Bir başka Duke Üniversite araştırmasını da Dr. Randy Jirtle ve arkadaşları tarafından, fareler üzerinde genetik ve epigenetik deneyleri yapılır. Klonlanan yani genetiği tamamı ile aynı olan farelerin çevresel alanlarını değiştirip, şöyle ki birini soğuk, karlı bir çevre koşullarında tutarlar, diğerini tam tersi sıcak bir hava koşulunda, biri farklı yiyecekler yerken, diğeri kuru mama ile beslenir gibi düşünebiliriz. Ayrıca bazılarını sürekli stresli ortamda tutup gen değişimlerinin ne ölçüde etkileyeceğine de bakılır. Bu fareleri tek yumurta ikizleri gibi düşünebiliriz, büyüyüp gelişirken görünüş olarak “Fenotip” olarak tamamı ile farklılaştıklarını gözlemleyen bilim insanları, gen değişiminin çevresel faktörlere, strese ve yiyeceklere bağlı olduğunu bu klon farelerine bakarak söylerler. Bu araştırmanın sonuçlarına bakıldığında tıpatıp aynı DNA’yı paylaşan farelerin, birinin obez görüntüye ulaşması, diğerinin tüylerinin dökülüp, renginin kararması ile kansere yakalanması, ötekinin gayet sağlıklı olmasını bu uzun süreli yapılan deney ile ispatlanır.
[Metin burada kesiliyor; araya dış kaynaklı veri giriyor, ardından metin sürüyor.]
(* ===== verification/PyPath.v ===== *)
(** * PyPath: the [os.path] functions called by the program

    [os.path.join] of two components and [os.path.basename], as [posixpath]
    defines them, on the strings of [PyString]. *)

From Stdlib Require Import Ascii String.
From stdpp Require Import base strings list.
From S2P Require Import Prelude PyString.

Module OsPath.

(** [os.path.join(a, b)] *)
Definition join (a b : string) : string :=
  if Str.startswith "/" b then b
  else if bool_decide (a = EmptyString) || Str.endswith_char "/" a then a +:+ b
  else a +:+ "/" +:+ b.

(** [os.path.basename(p)]: what follows the last slash. *)
Definition basename (p : string) : string :=
  default EmptyString (last (Str.split "/" p)).

Lemma basename_no_slash p : "/"%char ∉ Str.chars p -> basename p = p.
Proof. intros H. unfold basename. by rewrite Str.split_single. Qed.

Lemma join_relative a b :
  a <> EmptyString -> Str.endswith_char "/" a = false -> Str.startswith "/" b = false ->
  join a b = a +:+ "/" +:+ b.
Proof.
  intros Ha He Hb. unfold join. rewrite Hb, He.
  by rewrite bool_decide_eq_false_2.
Qed.

(** The path of a file moved into a directory. *)
Lemma join_file dst src :
  "/"%char ∉ Str.chars src -> dst <> EmptyString -> Str.endswith_char "/" dst = false ->
  join dst (basename (Str.rstrip_char "/" src)) = dst +:+ "/" +:+ src.
Proof.
  intros Hs Hd He. rewrite Str.rstrip_char_absent, basename_no_slash by done.
  apply join_relative; [done..|]. by apply Str.startswith_absent.
Qed.

End OsPath.
(** The [except KeyboardInterrupt] handler. *)
Definition on_interrupt (process_id : string) : M (flow unit) :=
  print (Str.cr +:+ HEADER +:+ "!!! REQUESTED INTERRUPT !!!" +:+ ENDC) Str.nl ;;
  r <- call_command (Gateway.qdel_command process_id) ;;
  if decide (cr_ret_code r <> 0%Z) then
    print (FAIL +:+ "FAIL" +:+ ENDC) Str.nl ;;
    Pretty.report r ;;
    ret (Return CancelFailure)
  else
    print (HEADER +:+ "!!! JOB successful aborted !!!" +:+ ENDC) Str.nl ;;
    ret (Return UserAbort).

(** [try: ... except KeyboardInterrupt: ...] *)
Definition watch_or_cancel (fuel : nat) (process_id : string) : M (flow unit) :=
  try_except (watch fuel process_id)
    (fun x => match x with
              | KeyboardInterrupt => Some (on_interrupt process_id)
              | _ => None
              end).

(** ** The actions of the watch *)

(** [k] status queries in a row. *)
Definition queries (k : nat) : list event := replicate k (EvCall Gateway.qstat_command).

(** How an iteration, the loop, the [try] block and the handler may end, and
    what they did to the scheduler meanwhile. *)
Definition body_ends (r : res locals) : Prop :=
  (exists l', r = Val l') \/ r = Exn KeyboardInterrupt \/ r = Exn IndexError.

Definition loop_lang (fuel : nat) (r : res locals) (w : list event) : Prop :=
  exists k, k <= fuel /\ w = queries k /\
    ((exists l', r = Val l' /\ polling l' = false) \/
     (0 < k /\ (r = Exn KeyboardInterrupt \/ r = Exn IndexError)) \/
     (k = fuel /\ r = Stop OutOfFuel)).

Definition watch_ends (r : res (flow unit)) : Prop :=
  r = Val (Return QueryFailure) \/ r = Val (Continue tt) \/ r = Exn IndexError \/
  r = Stop OutOfFuel.

Definition watch_lang (fuel : nat) (r : res (flow unit)) (w : list event) : Prop :=
  exists k, k <= fuel /\ w = queries (S k) /\ (watch_ends r \/ r = Exn KeyboardInterrupt).

Definition cancel_ends (r : res (flow unit)) : Prop :=
  r = Val (Return CancelFailure) \/ r = Val (Return UserAbort) \/ r = Exn KeyboardInterrupt.

Definition watch_or_cancel_lang (fuel : nat) (process_id : string)
    (r : res (flow unit)) (w : list event) : Prop :=
  exists k, k <= fuel /\
    ((w = queries (S k) /\ watch_ends r) \/
     (w = queries (S k) ++ [EvCall (Gateway.qdel_command process_id)] /\ cancel_ends r)).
Bireysel ve toplumsal sağlığın kazandırılabilmesi için fiziksel ve zihinsel sağlığın kazanımı bilgilendirilmekten geçer. Artık bilinçli bir şekilde sağlığınızı kontrol edebilmeniz gen testleri ile mümkündür. Yiyeceklerin, gıda takviyelerinin, yaşadığımız ev, arkadaş ve iş ortamının koşullarını, size uygun hale getirip uzun ve kaliteli bir hayat geçirebilirsiniz. Ayrıca gen testleri vesilesi ile çocuğunuzda oluşabilecek bir hastalığı henüz hamile bile kalmadan öğrenmeniz olasıdır. Tüm bu şansa sadece tükürük numunesi vererek elde edebilirsiniz.